L’esprit oublie toutes les souffrances quand le chagrin a des compagnons et que l’amitié le console.
Q

ueenie afficha un fin sourire quand Esther accepta de se confier, pas au nom de la satisfaction de l'entendre lui raconter sa vie et de se réjouir de son malheur, mais parce qu'elle sentait vraiment qu'Esther avait besoin de se confier sur ses malheurs, et elle était généralement douée pour écouter, sans doute parce qu'elle entendait au-delà des mots prononcés et savait par conséquent cerner l'état d'esprit réel de ses interlocuteurs. Et de toute évidence, le mal dont souffrait son interlocutrice ne se limitait pas un simple coup de blues ou à une anodine peine de coeur. Sa souffrance était réelle et ne pouvait bien évidemment qu'inviter à la plus grande compassion. Queenie afficha une mine contrite quand la femme lui apprit qu'elle avait perdu sa fille... La perte d'un enfant, c'était certainement la pire épreuve qu'une mère pouvait traverser, et Queenie n'avait aucun mal à s'imaginer à la place d'Esther même si elle n'avait jamais vécu quelque chose d'aussi éprouvant. Elle serait bien incapable de se remettre de la disparition d'Adrian si celle-ci devait advenir. D'autant plus que cette disparition avait forcément été brutale et injuste, il ne pouvait en être autrement si l'on estimait l'âge que devait avoir eu la fille d'Esther, qui en soi n'était pas si âgée.

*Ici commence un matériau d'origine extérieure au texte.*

(* ===== verification/Fairness.v ===== *)
(** * Epochs, seeds and the fairness service

    [fairness/fairness.service.ts] against the interface of
    [fairness/salt.provider.ts].  An epoch goes pending, armed, active,
    exhausted; a round takes the next unused seed of the active one.  Proved:
    in strict mode only block-salt epochs serve rounds, whatever fails; a seed
    is handed out only while unused; the public dumps never contain an
    unrevealed seed or the salt of an epoch that has not served; and a strict
    node that starts without an epoch never gets one. *)

From S2P Require Import Prelude Effects Js Money Schema Crash EthBlock AuditLog.

Open Scope Z_scope.

#[local] Set Warnings "-clear-no-such-hyp".

Record SaltCommitment := mk_commitment {
  sc_source : string; sc_salt : option string;
  sc_targetChain : option string; sc_targetBlock : option Z
}.

(** [SaltProvider]: the interface of the providers. *)
Class SaltProvider := {
  sp_name : string;      (* constructor.name *)
  sp_source : string;
  sp_commit : prog world SaltCommitment;
  sp_resolve : SaltCommitment -> prog world (option string)
}.

(** A null or empty string is falsy. *)
Definition truthy (s : option string) : bool := match s with Some s => nonempty s | None => false end.

Definition fairness_tables (w w' : world) : Prop := w_chains w' = w_chains w /\ w_seeds w' = w_seeds w /\ w_rounds w' = w_rounds w.

#[export] Instance fairness_tables_rel : TableRel fairness_tables.
Proof.
  split; [split|].
  - by repeat split.
  - unfold fairness_tables. intros x y z ??; destruct_and!; split_and!; congruence.
  - unfold tables_eq, fairness_tables. intros; destruct_and!; split_and!; done.
Qed.

(** What the service relies on: a provider reads and writes none of its tables,
    and names its own source in every commitment. *)
Class SaltProviderLaws (P : SaltProvider) : Prop := {
  sp_commit_frame : steps_in fairness_tables sp_commit;
  sp_resolve_frame c : steps_in fairness_tables (sp_resolve c);
  sp_commit_source w c w' : run sp_commit w = (Ok c, w') -> sc_source c = sp_source
}.

(** ** The two providers *)

Module Providers.
Section providers.
Context (rand : N -> string).      (* randomBytes(32).toString("hex") *)

Definition randomBytesHex : prog world string := n ← randomUUID; mret (rand n).

Definition DailySaltProvider : SaltProvider := {|
  sp_name := "DailySaltProvider"; sp_source := "random";
  sp_commit := s ← randomBytesHex; mret (mk_commitment "random" (Some s) None None);
  sp_resolve c := mret (sc_salt c)
|}.

(** The network's answers, which may change with time. *)
Context (env : Risk.env) (net : Z -> nat -> string -> string -> res (option EthBlock.rpc_block)).

Definition oracle_latest : prog world Z :=
  atom_res (fun w => (EthBlock.latestBlockNumber (net (w_now w)) env, w)).
Definition oracle_hash (target : Z) : prog world (option string) :=
  atom_res (fun w => (EthBlock.finalizedBlockHash (net (w_now w)) env target, w)).

Definition EthBlockSaltProvider : SaltProvider := {|
  sp_name := "EthBlockSaltProvider"; sp_source := "eth-block";
  sp_commit := head ← oracle_latest;
               mret (mk_commitment "eth-block" None (Some "ethereum"%string) (Some (head + EthBlock.lead env)));
  sp_resolve c :=
    if truthy (sc_salt c) then mret (sc_salt c)
    else match sc_targetBlock c with
         | None => mret None
         | Some t => if t =? 0 then mret None else oracle_hash t
         end
|}.

#[export] Instance Daily_laws : SaltProviderLaws DailySaltProvider.
Proof.
  split; cbn [sp_commit sp_resolve sp_source DailySaltProvider]; [unfold randomBytesHex; steps|steps|].
  intros w c w' E. cbn in E. by simplify_eq.
Qed.

Lemma steps_oracle {A} (f : world -> res A) : steps_in fairness_tables (atom_res (fun w => (f w, w))).
Proof. apply steps_atom_res. intros w. simpl. reflexivity. Qed.

#[export] Instance EthBlock_laws : SaltProviderLaws EthBlockSaltProvider.
Proof.
  split; cbn [sp_commit sp_resolve sp_source EthBlockSaltProvider].
  - apply steps_bind; [apply steps_oracle|intros; apply steps_ret].
  - intros c. repeat case_match; try apply steps_ret. apply steps_oracle.
  - intros w c w' E. unfold oracle_latest in E. cbn in E.
    destruct (EthBlock.latestBlockNumber _ _); cbn in E; by simplify_eq.
Qed.

(** The block provider never knows its salt when it commits. *)
Lemma EthBlock_commit_unresolved w c w' :
  run (@sp_commit EthBlockSaltProvider) w = (Ok c, w') -> sc_salt c = None.
Proof.
  cbn. unfold oracle_latest. cbn. intros E.
  destruct (EthBlock.latestBlockNumber _ _); cbn in E; by simplify_eq.
Qed.
End providers.
End Providers.

(** ** Statements on the fairness tables *)

(** [orderBy: { epoch: "asc" | "desc" }], first row. *)
Definition min_epoch (l : list chain) : option chain :=
  foldr (fun c acc => match acc with Some d => if c_epoch d <? c_epoch c then Some d else Some c | None => Some c end) None l.
Definition max_epoch (l : list chain) : option chain :=
  foldr (fun c acc => match acc with Some d => if c_epoch c <? c_epoch d then Some d else Some c | None => Some c end) None l.

Definition epoch_le (a b : chain) : Prop := c_epoch a <= c_epoch b.
#[export] Instance epoch_le_dec : RelDecision epoch_le.
Proof. intros a b. apply Z_le_dec. Defined.
Definition index_le (a b : seed) : Prop := sd_chainIndex a <= sd_chainIndex b.
#[export] Instance index_le_dec : RelDecision index_le.
Proof. intros a b. apply Z_le_dec. Defined.
Definition placeBet (q : PlaceArgs) : prog world BetResult :=
  state ← getPublicState;
  match in_phase Betting state with
  | None => mret (bet_fail "betting_closed" (q_panel q))
  | Some roundId =>
      match bigint_floor (q_amount q) with
      | None => raise (JsError "RangeError")
      | Some amt =>
          match Risk.checkBetAmount risk amt (q_limits q) with
          | Some reason => _ ← recordRejected reason; mret (bet_fail reason (q_panel q))
          | None => placeInRound q roundId amt
          end
      end
  end.

(** *** cancelBet *)

(** The bet in a slot with its wallet's currency. *)
Definition bet_with_wallet (roundId userId : uuid) (p : panel) : prog world (option (bet * string)) :=
  db (fun w => match bet_findUnique_slot roundId userId p w with
               | None => (Ok None, w)
               | Some b => match w_wallets w !! b_walletId b with
                           | Some wl => (Ok (Some (b, w_currency wl)), w)
                           | None => (Raise (JsError "Inconsistent query result"), w)
                           end
               end).

Definition cancelBet (userId : uuid) (p : panel) : prog world BetResult :=
  state ← getPublicState;
  match in_phase Betting state with
  | None => mret (bet_fail "betting_closed" p)
  | Some roundId =>
      found ← bet_with_wallet roundId userId p;
      match found with
      | Some (b, ccy) =>
          if negb (has_status active b) then mret (bet_fail "no_active_bet" p)
          else
            now ← Date_now;
            count ← bet_updateMany_id (b_id b) (has_status active) (set_settled cancelled now);
            if count =? 0 then mret (bet_fail "no_active_bet" p)
            else
              refund ← wp_credit (b_walletId b) (b_amount b) Refund (KRefund (b_id b)) (Some (b_id b));
              mret {| br_ok := true; br_reason := None; br_panel := p; br_balance := Some (tx_balanceAfter refund);
                      br_betId := None; br_currency := Some ccy |}
      | None => mret (bet_fail "no_active_bet" p)
      end
  end.

(** *** cashOut *)

(** The bet in a slot with its wallet's currency and its round's row. *)
Definition bet_with_round (roundId userId : uuid) (p : panel) : prog world (option (bet * string * round)) :=
  db (fun w => match bet_findUnique_slot roundId userId p w with
               | None => (Ok None, w)
               | Some b => match w_wallets w !! b_walletId b, w_rounds w !! b_roundId b with
                           | Some wl, Some r => (Ok (Some (b, w_currency wl, r)), w)
                           | _, _ => (Raise (JsError "Inconsistent query result"), w)
                           end
               end).

(** The leaderboard update; a user without a profile is no row. *)
Definition profile_loot (userId : uuid) (payout mult : Z) : prog world unit :=
  db_set (fun w => set_profiles
    (alter (fun pr => mk_profile (p_displayName pr) (p_totalLoot pr + payout) (Z.max (p_biggestMultiplier pr) mult))
       userId (w_profiles w)) w).

Definition payoutOf (b : bet) (mult : Z) : Z :=
  Risk.capPayout risk (Money.floorPayout (b_amount b) mult) (b_maxWinPerBet b).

Et comme si la douleur de ne pas avoir sa fille à ses côtés n'était pas une souffrance suffisante, elle ne s'entendait pas avec elle sur la fin, avait le sentiment de ne l'avoir jamais comprise. C'était sans doute normal, en même temps, les parents avaient beau y faire, il y avait toujours un moment où leurs enfants semblaient leur échapper. C'était un sentiment que Queenie éprouvait aussi parfois avec Adrian, ce sentiment qu'il s'éloignait d'elle, qu'il ne lui pardonnerait pas ses erreurs. Et cela venait bien souvent du fait que les enfants grandissaient, tout simplement, et il n'y avait pas à chercher plus loin.

-Je suis tellement désolée pour vous...,
répondit doucement Queenie, sincèrement affectée par les propos de son interlocutrice. Elle voudrait pouvoir faire quelque chose pour elle, malheureusement, elle ne pensait pas pouvoir y faire grand-chose. Qu'elle le veuille ou non, la situation était ce qu'elle était, et rien ne ramènerait jamais la fille de la pauvre Esther, dans tous les cas. Je suis sûre qu'elle vous aimait autant que vous teniez à elle, ajouta-t-elle dans l'espoir de consoler ne serait-ce qu'un peu son interlocutrice.

C'était quelque chose qui lui semblait même indispensable. Elle ne pouvait pas continuer comme ça. Même s'il était difficile de ne pas se morfondre dans de telles circonstances, c'était l'attitude la plus humaine au monde.